- What to produce -
The data below holds a line containing "(b o i j : nat)" and a line containing "Definition pool_at (k"; please quote exactly those two lines and every line between them, and nothing else.

Saved entries:
^^^^

(** Sum and maximum of a family over a list of indices. *)
Definition sum_with {X} (f : X → A) (l : list X) : A :=
  foldr (λ i acc, e_add (f i) acc) e_zero l.

Definition omax (a b : option A) : option A :=
  match a, b with
  | Some a, Some b => Some (e_max a b)
  | Some a, None => Some a
  | None, b => b
  end.

Definition max_with {X} (f : X → option A) (l : list X) : option A :=
  foldr (λ i acc, omax (f i) acc) None l.

(** One element of the output of [Conv2d]: the input is read as zero
    outside of its bounds. *)
Definition conv_at θ (k s p : Z) (cin : nat) (x : tensor A)
    (b o i j : nat) : A :=
  e_add (bias θ o)
    (sum_with (λ c,
       sum_with (λ '(u, i'),
         sum_with (λ '(v, j'),
           e_mul (weight θ o c u v) (default e_zero (get4 x b c i' j')))
           (taps k s p j))
         (taps k s p i))
       (seq 0 cin)).

(** One element of the output of [MaxPool2d]: the maximum over the part of
    the window inside the input. *)
Definition pool_at (k s p : Z) (x : tensor A) (b c i j : nat) : A :=
  default e_zero
    (max_with (λ '(_, i'),
       max_with (λ '(_, j'), get4 x b c i' j') (taps k s p j))
       (taps k s p i)).

(** A module applied to a batch of images (N, C, H, W) with values. *)
Definition Module_forward_data act θ (m : Module) (x : tensor A) :
    result (tensor A) :=
  s ← Module_forward m (t_shape x);
  match m, s with
  | Conv2d cin cout k st p, [n; co; ho; wo] =>
      Ok {| t_shape := s;
            t_data := tabulate4 (Z.to_nat n) (Z.to_nat co) (Z.to_nat ho)
                        (Z.to_nat wo) (conv_at θ k st p (Z.to_nat cin) x) |}
  | MaxPool2d k st p cm, [n; c; ho; wo] =>
      Ok {| t_shape := s;
            t_data := tabulate4 (Z.to_nat n) (Z.to_nat c) (Z.to_nat ho)
                        (Z.to_nat wo) (pool_at k st p x) |}
  | Elementwise name, _ =>
      Ok {| t_shape := s; t_data := act name <$> t_data x |}
  | _, _ => Err (RuntimeError "expected a 4D input")
  end.

(** The [torch.nn.Sequential] of a list of layers on values; layer number
    [idx + n] of the list has the parameters [θs (idx + n)]. *)
Fixpoint Sequential_forward_data act (θs : nat → conv_params A) (idx : nat)
    (layers : list Module) (x : tensor A) : result (tensor A) :=
  match layers with
  | [] => Ok x
  | m :: layers =>
      x ← Module_forward_data act (θs idx) m x;
      Sequential_forward_data act θs (S idx) layers x
  end.

(** Item [b] of [x] and item [b'] of [x'] agree on the frames [lo] to
    [hi]: the two batches have the same shape but for their numbers of
    items, both items exist, and the elements of those frames are equal. *)
Definition agree (b b' : nat) (lo hi : Z) (x x' : tensor A) : Prop :=
  ∃ n n' sh,
    t_shape x = n :: sh ∧ t_shape x' = n' :: sh
    ∧ Z.of_nat b < n ∧ Z.of_nat b' < n'
    ∧ ∀ c i j, lo ≤ i ≤ hi → get4 x b c i j = get4 x' b' c i j.

End layers.

(** ** Receptive fields *)

(** The input frames from which a layer computes the output frames [lo] to
    [hi]: a window of size [k] at output index [i] starts at [i * s - p]. *)
Definition field (m : Module) (w : Z * Z) : Z * Z :=
  match m with
  | Conv2d _ _ k s p | MaxPool2d k s p _ => (w.1 * s - p, w.2 * s - p + k - 1)
  | Elementwise _ => w
  end.

(** The same for a stack of layers, the first of the list applied first. *)
Definition stack_field (layers : list Module) (w : Z * Z) : Z * Z :=
  foldr field w layers.

(** The hyperparameters PyTorch requires of a layer: a positive stride and
    no negative channel count. *)
Definition layer_ok (m : Module) : Prop :=
  match m with
  | Conv2d _ cout _ s _ => 0 ≤ cout ∧ 0 < s
  | MaxPool2d _ s _ _ => 0 < s
  | Elementwise _ => True
  end.

#[export] Instance layer_ok_dec m : Decision (layer_ok m).
Proof. destruct m; apply _. Defined.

^^^^

- Response area -
    (b o i j : nat) : A :=
  e_add (bias θ o)
    (sum_with (λ c,
       sum_with (λ '(u, i'),
         sum_with (λ '(v, j'),
           e_mul (weight θ o c u v) (default e_zero (get4 x b c i' j')))
           (taps k s p j))
         (taps k s p i))
       (seq 0 cin)).

(** One element of the output of [MaxPool2d]: the maximum over the part of
    the window inside the input. *)
Definition pool_at (k s p : Z) (x : tensor A) (b c i j : nat) : A :=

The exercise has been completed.